* **PROBLEM**
From the line below that contains "w', run Scenes.typed_B [VariantB.user v8 VariantB.Submit;" to the line that contains "VariantA.error (ui w') = None", repeat every line exactly, both ends included, and nothing else.

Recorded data
|---|

(** X11 at "status report" answered with
    [200 {"agent1": "done", "agent2": "pending"}]. *)
Lemma submission_B_answered_witness :
  ∃ w', run Scenes.typed_B [VariantB.user v8 VariantB.Submit;
                            Settle 1 (Fulfilled Examples.ok_agents)] = Some w'
    ∧ VariantB.ResponseViewer (VariantB.lastResponse (ui w'))
      = Some (VariantB.AiOutputs Examples.agents)
    ∧ VariantB.prompt (ui w') = []
    ∧ VariantB.error (ui w') = None
    ∧ VariantB.isLoading (ui w') = false.
Proof.
  destruct (submission_B_answered v8 Scenes.typed_B Examples.ok_agents
              (VariantB.AiOutputs Examples.agents))
    as (w' & Hrun & Hr & Hv & Hp & He & _ & Hl & _); [reflexivity..|].
  exists w'. repeat split; assumption.
Defined.

(** X12 at "status report" answered with 503. *)
Lemma submission_B_not_answered_witness :
  ∃ w' m, run Scenes.typed_B [VariantB.user v8 VariantB.Submit;
                              Settle 1 (Fulfilled Examples.unavailable503)] = Some w'
    ∧ VariantB.error (ui w') = Some m
    ∧ VariantB.prompt (ui w') = Examples.status_report
    ∧ VariantB.ResponseViewer (VariantB.lastResponse (ui w')) = None
    ∧ VariantB.isLoading (ui w') = false.
Proof.
  destruct (submission_B_not_answered v8 Scenes.typed_B
              (Fulfilled Examples.unavailable503))
    as (w' & m & Hrun & He & Hp & _ & Hv & Hl & _).
  - reflexivity.
  - reflexivity.
  - intros (r & data & [= <-] & Hok & _). discriminate.
  - exists w', m. repeat split; assumption.
Defined.

(** X13 at "status report", answered with 200, and two log entries. *)
Lemma submission_A_answered_witness :
  ∃ w', run Examples.typed_A [VariantA.user VariantA.Submit;
                              Settle 2 (Fulfilled Examples.ok200);
                              Tick 8000;
                              Fire 0;
                              Settle 3 (Fulfilled Examples.ok_logs)] = Some w'
    ∧ VariantA.logs (ui w') = JArr Examples.two_logs
    ∧ VariantA.isLoading (ui w') = false
    ∧ VariantA.error (ui w') = None
    ∧ VariantA.prompt (ui w') = Examples.status_report.
Proof.
  destruct (submission_A_answered Examples.typed_A Examples.ok200 Examples.ok_logs
              (JArr Examples.two_logs) 8000)
    as (w' & Hrun & Hlogs & Hl & He & Hp & _).
  - exists 0, [VariantA.user (VariantA.Change Examples.status_report)].
    apply run_default. vm_compute. reflexivity.
  - reflexivity.
  - reflexivity.
  - reflexivity.
  - lia.
  - reflexivity.
  - reflexivity.
  - exists w'. repeat split; assumption.
Defined.

(** X14 at the bodies [null], [{"error": {"code": 7}}] and
    [{"error": {"toString": 1}}] with status 500. *)
Lemma error_field_of_another_type_witness :
  VariantB.error
    (VariantB.handleSubmit_resume v8
       (Fulfilled (Examples.http500 JNull)) VariantB.initial_state).1
  = Some (lit "Cannot read properties of null (reading 'error')")
  ∧ VariantB.error
      (VariantB.handleSubmit_resume v8
         (Fulfilled (Examples.http500 Scenes.object_error)) VariantB.initial_state).1
    = Some (lit "[object Object]")
  ∧ VariantB.error
      (VariantB.handleSubmit_resume v8
         (Fulfilled (Examples.http500 Scenes.unprintable_error)) VariantB.initial_state).1
    = Some (lit "Cannot convert object to primitive value").
Proof.
  split; [|split].
  - by apply (error_field_of_another_type v8 VariantB.initial_state
                (Examples.http500 JNull) eq_refl).
  - apply (error_field_of_another_type v8 VariantB.initial_state
             (Examples.http500 Scenes.object_error) eq_refl)
      with (v := Scenes.object_error)
           (x := JObj [(lit "code", JNum {| num_zero := false; num_text := lit "7" |})]);
      reflexivity.
  - apply (error_field_of_another_type v8 VariantB.initial_state
             (Examples.http500 Scenes.unprintable_error) eq_refl)
      with (v := Scenes.unprintable_error)
           (x := JObj [(lit "toString", JNum {| num_zero := false; num_text := lit "1" |})])
           (e := ErrorObj (lit "Cannot convert object to primitive value"));
      reflexivity.
Defined.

|---|

* **EXERCISE OUTPUT**
  ∃ w', run Scenes.typed_B [VariantB.user v8 VariantB.Submit;
                            Settle 1 (Fulfilled Examples.ok_agents)] = Some w'
    ∧ VariantB.ResponseViewer (VariantB.lastResponse (ui w'))
      = Some (VariantB.AiOutputs Examples.agents)
    ∧ VariantB.prompt (ui w') = []
    ∧ VariantB.error (ui w') = None
    ∧ VariantB.isLoading (ui w') = false.
Proof.
  destruct (submission_B_answered v8 Scenes.typed_B Examples.ok_agents
              (VariantB.AiOutputs Examples.agents))
    as (w' & Hrun & Hr & Hv & Hp & He & _ & Hl & _); [reflexivity..|].
  exists w'. repeat split; assumption.
Defined.

(** X12 at "status report" answered with 503. *)
Lemma submission_B_not_answered_witness :
  ∃ w' m, run Scenes.typed_B [VariantB.user v8 VariantB.Submit;
                              Settle 1 (Fulfilled Examples.unavailable503)] = Some w'
    ∧ VariantB.error (ui w') = Some m
    ∧ VariantB.prompt (ui w') = Examples.status_report
    ∧ VariantB.ResponseViewer (VariantB.lastResponse (ui w')) = None
    ∧ VariantB.isLoading (ui w') = false.
Proof.
  destruct (submission_B_not_answered v8 Scenes.typed_B
              (Fulfilled Examples.unavailable503))
    as (w' & m & Hrun & He & Hp & _ & Hv & Hl & _).
  - reflexivity.
  - reflexivity.
  - intros (r & data & [= <-] & Hok & _). discriminate.
  - exists w', m. repeat split; assumption.
Defined.

(** X13 at "status report", answered with 200, and two log entries. *)
Lemma submission_A_answered_witness :
  ∃ w', run Examples.typed_A [VariantA.user VariantA.Submit;
                              Settle 2 (Fulfilled Examples.ok200);
                              Tick 8000;
                              Fire 0;
                              Settle 3 (Fulfilled Examples.ok_logs)] = Some w'
    ∧ VariantA.logs (ui w') = JArr Examples.two_logs
    ∧ VariantA.isLoading (ui w') = false
    ∧ VariantA.error (ui w') = None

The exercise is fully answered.